Somewhat in defence of LIAT and the increasingly stinging public criticisms of late:
I must admit that I have been one to publicly lambaste LIAT some years ago for messing up my precious vacation time with my girls and my letter to the media solicited a response from the then CEO and an interesting debate on an online news site in the British Virgin Islands where I live.
It obviously did not help to improve the situation, it seems. That makes me wonder about the current trending in the media and on social networks. What is the objective and will this be of any good? Are we just venting or do we really want to help to make things better?

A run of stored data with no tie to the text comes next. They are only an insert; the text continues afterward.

(** * Miratope: ranked element models, primitive builders and products

    A shallow embedding of the combinatorial core of Miratope
    (src/ts/polytopes/classes/Product.ts, the builders of polytopeBuild.js,
    the connectivity test of fileOperations.ts and the guard of
    src/ts/files/OFF.ts) together with the properties stated about it.

    Conventions of the embedding.
    - A JavaScript number that is used as an index or a counter is an
      integer of [Z]; the values a sparse array or an arithmetic expression
      may also yield, [undefined] and [NaN], are constructors of [jsval].
    - The bit operators of JavaScript act on the 32-bit two's complement
      value of their operands; [ToInt32] writes the wrap-around out.
    - Coordinates are floating point numbers; they are kept as symbolic
      expressions ([flt]) and never evaluated.
    - A statement that may throw returns a [result]; the local variables a
      loop mutates are threaded through it as an explicit state. *)

From Stdlib Require Import ZArith List Lia Bool String Ascii DecimalString.
From stdpp Require Import base option list gmap strings.

Local Open Scope Z_scope.
Set Warnings "-register-all".

(** ** Exceptions *)

Inductive exn : Type :=
| TypeError (what : string)
| Error (message : string).

Inductive result (A : Type) : Type :=
| Ok (a : A)
| Throw (e : exn).

Arguments Ok {A} a.
Arguments Throw {A} e.

Definition bind {A B : Type} (r : result A) (k : A -> result B) : result B :=
  match r with
  | Ok a => k a
  | Throw e => Throw e
  end.

Notation "'do' x <- r ; k" := (bind r (fun x => k))
  (at level 10, x pattern, r at level 100, k at level 200).


(** ** JavaScript values stored in index arrays *)

Inductive jsval : Type :=
| Num (z : Z)
| NaN
| Undefined.

#[global] Instance jsval_eq_dec : EqDecision jsval.
Proof. solve_decision. Defined.

(** [a + b] and [a * b] on numbers: [undefined] converts to [NaN], and
    [NaN] absorbs. The numbers are the integers themselves: the doubles of
    the code hold the integers, their sums and their products exactly as
    long as none passes [2^53], and round beyond. *)
Definition js_add (a b : jsval) : jsval :=
  match a, b with
  | Num x, Num y => Num (x + y)
  | _, _ => NaN
  end.

Definition js_mul (a b : jsval) : jsval :=
  match a, b with
  | Num x, Num y => Num (x * y)
  | _, _ => NaN
  end.

(** The condition [if (v)]: [0], [NaN] and [undefined] are falsy. *)
Definition truthy (v : jsval) : bool :=
  match v with
  | Num z => negb (z =? 0)
  | _ => false
  end.

(** ** The 32-bit view of the bit operators *)

Definition ToInt32 (z : Z) : Z := (z + 2 ^ 31) mod 2 ^ 32 - 2 ^ 31.

Definition js_and (a b : Z) : Z := Z.land (ToInt32 a) (ToInt32 b).
Definition js_xor (a b : Z) : Z := Z.lxor (ToInt32 a) (ToInt32 b).
Definition js_not (a : Z) : Z := Z.lnot (ToInt32 a).

(** ** Arrays indexed by a JavaScript number *)

(** [l[i]]: [None] stands for [undefined] (index out of range). *)
Definition at_index {A : Type} (l : list A) (i : Z) : option A :=
  if i <? 0 then None else l !! Z.to_nat i.

Definition len {A : Type} (l : list A) : Z := Z.of_nat (length l).

(** The integers [lo, lo+1, ..., hi-1] a [for] loop runs through. *)
Definition range (lo hi : Z) : list Z :=
  map (fun k => lo + Z.of_nat k) (seq 0 (Z.to_nat (hi - lo))).

(** [for (x of l) body]: the state is threaded, a throw leaves the loop. *)
Fixpoint for_each {A S : Type} (l : list A) (body : A -> S -> result S) (s : S)
  : result S :=
  match l with
  | [] => Ok s
  | x :: l' => do s' <- body x s; for_each l' body s'
  end.

(** [for (let i = lo; i < hi; i++) body]. *)
Definition for_range {S : Type} (lo hi : Z) (body : Z -> S -> result S) (s : S)
  : result S :=
  for_each (range lo hi) body s.

(** ** Coordinates and points *)

(** Floating point expressions, kept symbolic. *)
Inductive flt : Type :=
| FLit (num : Z) (den : positive)
| FInfinity
| FPi
| FSqrt1_2
| FNeg (a : flt)
| FAdd (a b : flt)
| FSub (a b : flt)
| FMul (a b : flt)
| FDiv (a b : flt)
| FSqrt (a : flt)
| FCos (a : flt)
| FSin (a : flt).

#[global] Instance flt_eq_dec : EqDecision flt.
Proof. solve_decision. Defined.

Definition FInt (z : Z) : flt := FLit z 1.

Record Point : Type := mkPoint { coordinates : list flt }.

#[global] Instance Point_eq_dec : EqDecision Point.
Proof. solve_decision. Defined.

Module PointOps.

Definition zeros (n : Z) : list flt := replicate (Z.to_nat n) (FInt 0).

(** Modelled from the spec: the class Point (geometry/Point) is not under
    src. Section 3: [product] concatenates two points' coordinates. *)
Definition product (p q : Point) : Point :=
  mkPoint (coordinates p ++ coordinates q).

(** Modelled from the spec: Point.padLeft, section 3: prepend [n] zero
    coordinates. *)
Definition padLeft (p : Point) (n : Z) : Point :=
  mkPoint (zeros n ++ coordinates p).

(** Modelled from the spec: Point.padRight, section 3: append [n] zero
    coordinates. *)
Definition padRight (p : Point) (n : Z) : Point :=
  mkPoint (coordinates p ++ zeros n).

(** Modelled from the spec: Point.addCoordinate, section 3: append one
    coordinate. *)
Definition addCoordinate (p : Point) (x : flt) : Point :=
  mkPoint (coordinates p ++ [x]).

Definition dimensions (p : Point) : Z := len (coordinates p).

End PointOps.

(** ** Ranked element models *)

(** An entry of a rank: a vertex, or the array of facet indices of a cell.
    The arrays of JavaScript are untyped, so both kinds live in one type. *)
Inductive element : Type :=
| Vertex (p : Point)
| Facets (c : list jsval).

#[global] Instance element_eq_dec : EqDecision element.
Proof. solve_decision. Defined.

Abbreviation ElementList := (list (list element)).

(** [el.length] and [el[k]] of an entry used as an index array; a Point has
    neither, so it reads as an array without entries. *)
Definition facets_of (e : element) : list jsval :=
  match e with
  | Vertex _ => []
  | Facets c => c
  end.

(** [el[k]], [undefined] when out of range. *)
Definition facet_at (e : element) (k : Z) : jsval :=
  match at_index (facets_of e) k with
  | Some v => v
  | None => Undefined
  end.

(** ** Construction descriptors *)

Inductive ConstructionNode : Type :=
| CNDefault
| CNPolygon (n d : Z)
| CNMultiprism (children : list ConstructionNode)
| CNMultitegum (children : list ConstructionNode)
| CNMultipyramid (children : list ConstructionNode)
| CNCodename (name : string)
| CNName (name : string)
| CNHypercube (d : Z)
| CNSimplex (d : Z)
| CNCross (d : Z).

Inductive CNType : Type := Multiprism | Multitegum | Multipyramid.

It is so easy to be critical once you are directly affected by a delayed or cancelled flight, because of course you simply don’t care at the time what the airline’s issue is. You just know that you paid for a service and you are being short changed. You only care that you are missing a connecting flight, you are wasting time in an airport in another island other than your intended destination. You simply do not care about the challenges the airline is dealing with, at all! It’s not that you can help anyway! And they are the ones in business to get you where you want to go!

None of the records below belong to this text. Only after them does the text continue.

(** * Gmail Agent Registration: token custody, watch lifecycle and notifier

    A shallow embedding of the backend of the repository
    (backend/database.js, backend/auth.js, backend/webhook.js,
    backend/gmail-watch.js, backend/server.js, functions/watch-renewal.js).

    JavaScript values are modelled by the types the code uses them at;
    [async] functions become functions on an explicit [World] (the Firestore
    collection and the chronological history of every interaction with the
    outside); whatever the outside answers (the clock, the identity
    provider, the mail API, the webhook receiver, Firestore's availability)
    is read from an [Env], whose answers may depend on the history so far. *)

From Stdlib Require Import ZArith NArith String Ascii List Bool Lia Sorted Btauto.
From stdpp Require Import gmap strings.
From Equations Require Import Equations.
Import ListNotations.
Local Open Scope string_scope.
Local Open Scope list_scope.

(** ** JavaScript preliminaries *)

Module Js.

(** A thrown [Error]: the handlers of this code base read only
    [error.message]. *)
Record Error : Type := mkError { message : string }.

(** How the evaluation of a block ends: with a value, or by throwing. *)
Inductive completion (A : Type) : Type :=
| Return (a : A)
| Throw (e : Error).
Arguments Return {A} a.
Arguments Throw {A} e.

(** [!!v] for a value that is a string or [undefined]: [undefined] and the
    empty string are falsy. *)
Definition truthy (v : option string) : bool :=
  match v with
  | Some s => negb (String.eqb s "")
  | None => false
  end.

End Js.
Export Js.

I do not come on here trying to (totally) defend LIAT at all, but one has to give them some credit for being in business for over, what, 50 years?, through tough economic times and an overwhelming and burgeoning lack of public support. One ought to give them some credit for staying in the air and trying to improve their fleet and create a better flying experience for their valued customers – We the People.
Just think about it. It cannot be an inexpensive venture to operate. How often do we fly? How much do we or should we pay to fly? What are the operational expenses of LIAT versus revenue? How many Caribbean governments fulfill their obligations to subsidize the airline of their people to ensure that it has proper resources – management, staff and equipment?

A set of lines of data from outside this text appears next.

(** * CodeMergeBot: the merge orchestration core

    A shallow embedding of [server/services/ai-merger.ts] (class
    [AIMergerService]), of the store [server/storage.ts] (class
    [MemStorage]) and of the merge route of [server/routes.ts] with its
    callback, together with the properties that the specification states
    about them.

    Conventions of the embedding.
    - A JavaScript string is a [string]; one character of the model stands
      for one UTF-16 code unit, so that [===], [+], [length] and
      [substring] are the operations on sequences of code units.
    - A value that the TypeScript source types as [any] (everything read
      out of a provider's response) is a [JSValue], the run-time value.
    - An [async] method is a computation in the monad [M]: it threads the
      state of the outside world (the replies the provider will give, the
      requests sent so far, the console) and ends in a value or in a
      thrown exception. *)

From Stdlib Require Import QArith.
From stdpp Require Import base option list strings gmap sets.

Set Warnings "-register-all,-clear-no-such-hyp".

Open Scope string_scope.
Open Scope list_scope.

(** ** JavaScript values *)

(** A number as [JSON.parse] can produce it: the value of a finite double,
    or an infinity (from a literal such as [1e999]). *)
Inductive JSNumber :=
  | Finite (q : Q)
  | Infinity (negative : bool).

Inductive JSValue :=
  | JUndefined
  | JNull
  | JBool (b : bool)
  | JNum (n : JSNumber)
  | JStr (s : string)
  | JArr (elements : list JSValue)
  | JObj (properties : list (string * JSValue)).

(** An exception value: [name] is the constructor ([TypeError],
    [SyntaxError], [Error] ...), [message] is [error.message]. *)
Record Error := mkError { name : string; message : string }.

Definition TypeError (msg : string) : Error := mkError "TypeError" msg.

(** The result of evaluating something that may throw. *)
Inductive Res (A : Type) :=
  | Ok (a : A)
  | Throw (e : Error).
Arguments Ok {A} a.
Arguments Throw {A} e.

(** [ToBoolean]: what [if (v)] and [v || w] test. *)
Definition truthy (v : JSValue) : bool :=
  match v with
  | JUndefined | JNull => false
  | JBool b => b
  | JNum (Finite q) => negb (Qeq_bool q 0)
  | JNum (Infinity _) => true
  | JStr s => negb (String.eqb s "")
  | JArr _ | JObj _ => true
  end.

(** [a || b] *)
Definition js_or (a b : JSValue) : JSValue := if truthy a then a else b.

Fixpoint assoc (k : string) (kvs : list (string * JSValue)) : JSValue :=
  match kvs with
  | [] => JUndefined
  | (k', v) :: kvs' => if String.eqb k k' then v else assoc k kvs'
  end.

(** [v.k] for the property names that the service reads ([hasConflict],
    [type], [description], [recommendation], [mergedContent], [changes]).
    None of them is defined on a prototype, so on a boolean, a number, a
    string or an array the access yields [undefined]; on [undefined] and
    [null] it throws. *)
Definition getProp (v : JSValue) (k : string) : Res JSValue :=
  match v with
  | JUndefined =>
      Throw (TypeError ("Cannot read properties of undefined (reading '" +:+ k +:+ "')"))
  | JNull =>
      Throw (TypeError ("Cannot read properties of null (reading '" +:+ k +:+ "')"))
  | JObj kvs => Ok (assoc k kvs)
  | _ => Ok JUndefined
  end.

You hardly see a complementary letter when LIAT gets us safely to our destination and on time, or maybe even a few minutes or an hour or two late..but we get there anyway. How many of us later cherish the moments when we spend hours in an airport or particular island and had the opportunity to meet people who became good friends or valuable business partners? How many of us stop to consider how thankful we should be that LIAT took the extra precaution to delay a flight to allow engineers to double check or remedy a fault to ensure the safety of its passengers?
Perhaps LIAT should cease to operate then and see how we would get around, since the majority of people seem to think they are a waste of time so to speak! I mean, there are other smaller airlines in the region that perhaps can pick up the slack. Do we want to try that?
I hasten to add: This is not to suggest that LIAT should not buckle up and do better! For after all, they must have, should have mastered the art of the business some, by now.
Then again, they are changing CEO’s very often and this might suggest a managerial problem indeed. There is always some battle with the pilots, which suggests that all is not well with the staff and we all know how unproductive a disillusioned staff can be.
I am not sure the workers are the problem, for I know a pilot who has been with them for almost if not over 20 years. I can also probably attest to the fact that their current PR Manager has the ability to do more proactive public relations and damage control, if he perhaps were allowed to put his training to better use.
I myself did marketing with a leading telecoms company in the region for five years and know that no matter how good you are in the field and however much you suggest and wish and propose and strongly recommend, you can hardly influence the decisions of the executives who seem to be on a different plateau. You are basically a pawn!
There is really a lot or nothing to be said (depends on how you look at it of course), about frustrated employees who seem indifferent when they are confronted by frustrated passengers. The agents really cannot tell you anything if they don’t know anything! The level of customer service training needed for this is bar none!
It sure seems to me that if LIAT is in the business of airline travel, that they must be able to do better though, but who am I to be so judgmental and damning? A paying customer who uses the airline once every month, or three or six or 12?
Is there not a Richard Branson or a Gordon Butch Stewart or a Denis O’Brien or a consortium of regional or even international businessmen or better yet businesswomen or politicians, who can come to the rescue of the Eastern Caribbean and help to ease our traveling woes?
What will it take? How much more, how much longer will we have to suffer, how many more delays, cancellations, rude and seemingly unsympathetic agents do we have to put up with? How do we deal with the spin off negative effects that this situation creates for our vital tourism industry? What do we do?
The geography of our islands demands a solution.
We have a wealth of experience, knowledge and business acumen, not to mention that we have some rich people, among us in the Caribbean and the diaspora. Can we not capitalize on this in this case? Will we sit idly by and watch LIAT sink into oblivion and then say, ‘we should have…’?
Again, who am I? Just a journalist, just a Caribbean woman (born in Montserrat where LIAT started), just a LIAT customer (who hasn’t flown LIAT in years because I can’t afford it), just a protagonist wishing and hoping and praying that for once, again as we did with the establishment of CARICOM, and the OECS and yes with LIAT, we can recognize the strength in numbers and unity and cooperation and collaborations and mergers and fix LIAT!